Should work when `kv_len >= q_len` (KV-cache).

**Idea.** Align the last query with the last key by a shift, then mask `k > q`.


In [None]:

# TODO: Implement causal_mask(q_len, kv_len) -> (q_len, kv_len) boolean mask.
def causal_mask(q_len, kv_len, dtype=bool):
    """True where attending would violate causality (future)."""
    # Hint: build query indices (q,1) and key indices (1,kv) with an alignment shift = kv_len - q_len
    raise NotImplementedError


In [None]:

# Tests
m = None
try:
    m = causal_mask(3, 5)
except NotImplementedError:
    raise AssertionError("causal_mask() not implemented yet.")
assert m.shape == (3,5)
# Check last row (q=2) can see up to last key: only "future" masked
# Align last q (2) to last k (4): allow k<=4 and not greater than 2 after alignment
# Quick sanity: no row should be all True
assert np.all(~np.all(m, axis=-1)), "No row should be fully masked."
print("Causal mask tests passed ✅")


In [None]:
# @title

# --- Solution (hidden) ---
def causal_mask(q_len, kv_len, dtype=bool):
    shift = kv_len - q_len
    q_idx = np.arange(q_len)[:, None]
    k_idx = np.arange(kv_len)[None, :] - shift
    return (k_idx > q_idx).astype(dtype)
print("Causal mask solution loaded.")



## 3. Single-Head Causal Attention (with KV support)
**Goal.** Implement:
\[ \mathrm{Attn}(Q,K,V) = \mathrm{softmax}(\frac{QK^\top}{\sqrt{d}} + M)\;V, \]
where \(M\) applies a large negative value to masked positions (use the boolean causal mask).

**Shapes.**
- `q`: `(q, d)`
- `k`: `(kv, d)`
- `v`: `(kv, d)`
- return: `(q, d)`


In [None]:

# TODO: Implement single_headed_attention(q, k, v)
def single_headed_attention(q, k, v):
    d = q.shape[-1]
    # 1) scores = q @ k.T / sqrt(d)
    # 2) mask with causal_mask(q, kv) -> set masked to large negative
    # 3) p = softmax(scores, axis=-1)
    # 4) return p @ v
    raise NotImplementedError


In [None]:

# Tests
rng = np.random.default_rng(0)
q = rng.normal(size=(3, 8)).astype(np.float64)
k = rng.normal(size=(7, 8)).astype(np.float64)
v = rng.normal(size=(7, 8)).astype(np.float64)

try:
    out = single_headed_attention(q, k, v)
except NotImplementedError:
    raise AssertionError("single_headed_attention() not implemented yet.")
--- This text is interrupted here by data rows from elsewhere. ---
(** What the server answers from: its status, the latest cut with the retained blocks, and
    the sessions of the archive. *)
Record ServiceView := MkServiceView {
  sv_status : RecorderServiceStatus;
  sv_cut : option CorpusCut;
  sv_publication : option CorpusPublication;
  sv_entries : list RecorderSessionEntry;
}.
(** The dispatch of [handle]; [control] stands for the operations that change the capture
    (Configure, Start, Stop) or open an archive (SessionSources). *)
Definition handle `{CxetMarket} `{ByteBlockCodec} (control : Z -> list Z -> Answer) (view : ServiceView)
    (operation : Z) (payload : list Z) : Answer :=
  if operation =? Operation.Status then
    if negb (done (newDecoder payload)) then answer InvalidArgument
    else (Ok, [], encodeStatus (sv_status view) newEncoder)
  else if operation =? Operation.Catalog then handleCatalog (sv_cut view) payload
  else if operation =? Operation.Block then handleBlock (sv_publication view) (sv_cut view) payload
  else if operation =? Operation.Sessions then handleSessions (sv_entries view) payload
  else control operation payload.
(** One packet of [poll]; [None] drops the peer. *)
Definition serve `{CxetMarket} `{ByteBlockCodec} (control : Z -> list Z -> Answer) (view : ServiceView)
    (request : list Z) : option (list Z) :=
  '(operation, payload) ← parsePacket request;
  let response := reply operation (handle control view operation payload) in
  if bool_decide (response = []) then None else Some response.

(** ** The client *)

(** The common end: the answer of [exchange], or what the body decodes to. *)
Definition withBody {A} (empty : A) (operation : Z) (bytes : list Z) (decode : list Z -> Status * A) : Status * A :=
  let '(status, _, body) := decodeReply bytes operation in
  if negb (isOk status) then (status, empty) else decode body.
Definition emptyCatalog : RecorderCatalog := MkRecorderCatalog 0 0 0 [].
(** Sources must be valid at their position. *)
Fixpoint getSources (count : nat) (position : Z) (d : Decoder) : list BinaryMarketSource * Decoder :=
  match count with
  | O => ([], d)
  | S count =>
      get source := (getPod l_BinaryMarketSource (view l_BinaryMarketSource (replicate (sizeof l_BinaryMarketSource) 0))) from d in
      let d := if negb (validBinaryMarketSource source position) then d <| in_valid := false |> else d in
      get sources := (getSources count (position + 1)) from d in (source :: sources, d)
  end.
Definition decodeSources (offset limit : Z) (body : list Z) : Status * RecorderCatalog :=
  let '(cutGeneration, d) := getPod l_u64 0 (newDecoder body) in
  get totalSources := (getPod l_u32 0) from d in
  get nextOffset := (getPod l_u32 0) from d in
  get count := (getPod l_u32 0) from d in
  if negb (in_valid d) || (256 <? count) || (limit <? count)
  then (CorruptData, MkRecorderCatalog cutGeneration totalSources nextOffset [])
  else
    get sources := (getSources (Z.to_nat count) offset) from d in
    (if negb (done d) || (totalSources <? nextOffset) then CorruptData else Ok,
     MkRecorderCatalog cutGeneration totalSources nextOffset sources).
Definition clientCatalog (offset limit : Z) (bytes : list Z) : Status * RecorderCatalog :=
  withBody emptyCatalog Operation.Catalog bytes (decodeSources offset limit).

Definition emptyChunk : RecorderBlockChunk :=
  MkRecorderBlockChunk 0 0 0 false false false (view l_CorpusBlockRange (replicate (sizeof l_CorpusBlockRange) 0)) [].
Definition decodeChunk (offset maximum : Z) (body : list Z) : Status * RecorderBlockChunk :=
  let '(cutGeneration, d) := getPod l_u64 0 (newDecoder body) in
  get totalBytes := (getPod l_u64 0) from d in
  get offset' := (getPod l_u32 0) from d in
  get archiveFallback := getBoolean from d in
  get available := getBoolean from d in
  get subscriberLag := getBoolean from d in
  get range := (getPod l_CorpusBlockRange (bc_range emptyChunk)) from d in
  get count := (getPod l_u32 0) from d in
  let chunk bytes := MkRecorderBlockChunk cutGeneration totalBytes offset' archiveFallback available subscriberLag range bytes in
  if negb (in_valid d) || (kRecorderServiceMaximumBlockChunk <? count) || (maximum <? count) || (size (in_rest d) <? count) ||
     negb (offset' =? offset) || (totalBytes <? offset') || (totalBytes - offset' <? count) ||
     (negb available && negb (count =? 0)) || Bool.eqb subscriberLag available
  then (CorruptData, chunk [])
  else
    let bytes := take (Z.to_nat count) (in_rest d) in
    let d := d <| in_rest ::= drop (Z.to_nat count) |> in
    (if negb (done d) then CorruptData else Ok, chunk bytes).
Definition clientReadBlock (offset maximum : Z) (bytes : list Z) : Status * RecorderBlockChunk :=
  withBody emptyChunk Operation.Block bytes (decodeChunk offset maximum).

Definition getSession (d : Decoder) : RecorderSessionEntry * Decoder :=
  get sourcePath := getPath from d in
  get sourceIdentity := (getString 4096) from d in
  get producerEpoch := (getPod l_u64 0) from d in
  get cutGeneration := (getPod l_u64 0) from d in
  get startedReceiveNs := (getPod l_i64 0) from d in
  get endedReceiveNs := (getPod l_i64 0) from d in
  get sourceCount := (getPod l_u32 0) from d in
  get active := getBoolean from d in
  get complete := getBoolean from d in
  (MkRecorderSessionEntry sourcePath sourceIdentity producerEpoch cutGeneration startedReceiveNs endedReceiveNs
     sourceCount active complete, d).
Definition decodeSessions (limit : Z) (body : list Z) : Status * RecorderSessionCatalog :=
  let '(totalSessions, d) := getPod l_u32 0 (newDecoder body) in
  get nextOffset := (getPod l_u32 0) from d in
  get count := (getPod l_u32 0) from d in
  if negb (in_valid d) || (64 <? count) || (limit <? count) || (totalSessions <? nextOffset)
  then (CorruptData, MkRecorderSessionCatalog totalSessions nextOffset [])
  else
    get sessions := (getList getSession (Z.to_nat count)) from d in
    (if negb (done d) then CorruptData else Ok, MkRecorderSessionCatalog totalSessions nextOffset sessions).
Definition clientSessions (limit : Z) (bytes : list Z) : Status * RecorderSessionCatalog :=
  withBody (MkRecorderSessionCatalog 0 0 []) Operation.Sessions bytes (decodeSessions limit).
Definition clientStatus (bytes : list Z) : Status * option RecorderServiceStatus :=
  withBody None Operation.Status bytes (fun body =>
    let '(value, d) := decodeStatus (newDecoder body) in
    if negb (done d) then (CorruptData, Some value) else (Ok, Some value)).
assert out.shape == (3, 8)
# Check numerics: should be finite
assert np.isfinite(out).all()
print("Single-head attention tests passed ✅")


In [None]:
# @title

# --- Solution (hidden) ---
def single_headed_attention(q, k, v):
    d = q.shape[-1]
    scores = (q @ k.T) / np.sqrt(d)
    mask = causal_mask(q.shape[0], k.shape[0])
    scores = np.where(mask, -1e9, scores)
    p = softmax(scores, axis=-1)
    return p @ v
print("Single-head attention solution loaded.")



## 4. Split/Merge Heads
**Goal.** Convert between `(seq, hidden)` and `(n_head, seq, head_dim)` where `hidden = n_head * head_dim`.


In [None]:

# TODO: Implement split_heads(x, n_head) and merge_heads(x)
def split_heads(x, n_head):
    # x: (seq, hidden) -> (n_head, seq, head_dim)
    raise NotImplementedError

def merge_heads(x):
    # x: (n_head, seq, head_dim) -> (seq, hidden)
    raise NotImplementedError


In [None]:

# Tests
rng = np.random.default_rng(1)
X = rng.normal(size=(5, 24)).astype(np.float64)
S = None
try:
    S = split_heads(X, 3)
except NotImplementedError:
    raise AssertionError("split_heads() not implemented yet.")
assert S.shape == (3, 5, 8)
M = None
try:
    M = merge_heads(S)
except NotImplementedError:
    raise AssertionError("merge_heads() not implemented yet.")
assert M.shape == X.shape and np.allclose(M, X)
print("Split/Merge tests passed ✅")


In [None]:
# @title

# --- Solution (hidden) ---
def split_heads(x, n_head):
    seq, hidden = x.shape
    d = hidden // n_head
    return np.transpose(x.reshape(seq, n_head, d), (1,0,2))

def merge_heads(x):
    n, seq, d = x.shape
    return np.transpose(x, (1,0,2)).reshape(seq, n*d)
print("Split/Merge solutions loaded.")



## 5. Multi-Head Causal Attention (dense version)
**Goal.** Use `split_heads` and `merge_heads`, compute per-head attention, and combine.

**Shapes.**
- `q`: `(n, q, d)`
- `k`: `(n, kv, d)`
- `v`: `(n, kv, d)`
- return: `(n, q, d)`


In [None]:

# TODO: Implement multi_headed_attention(q, k, v) using einsum & causal mask.
def multi_headed_attention(q, k, v):
    # scores = einsum('nqd, nkd -> nqk') / sqrt(d)
    # apply mask (broadcast (1,q,kv)), softmax over -1, then out = einsum('nqk, nkd -> nqd')
    raise NotImplementedError


In [None]:

# Tests
rng = np.random.default_rng(2)
qh = rng.normal(size=(4, 5, 8)).astype(np.float64)
kh = rng.normal(size=(4, 9, 8)).astype(np.float64)
vh = rng.normal(size=(4, 9, 8)).astype(np.float64)

try:
    oh = multi_headed_attention(qh, kh, vh)
except NotImplementedError:
    raise AssertionError("multi_headed_attention() not implemented yet.")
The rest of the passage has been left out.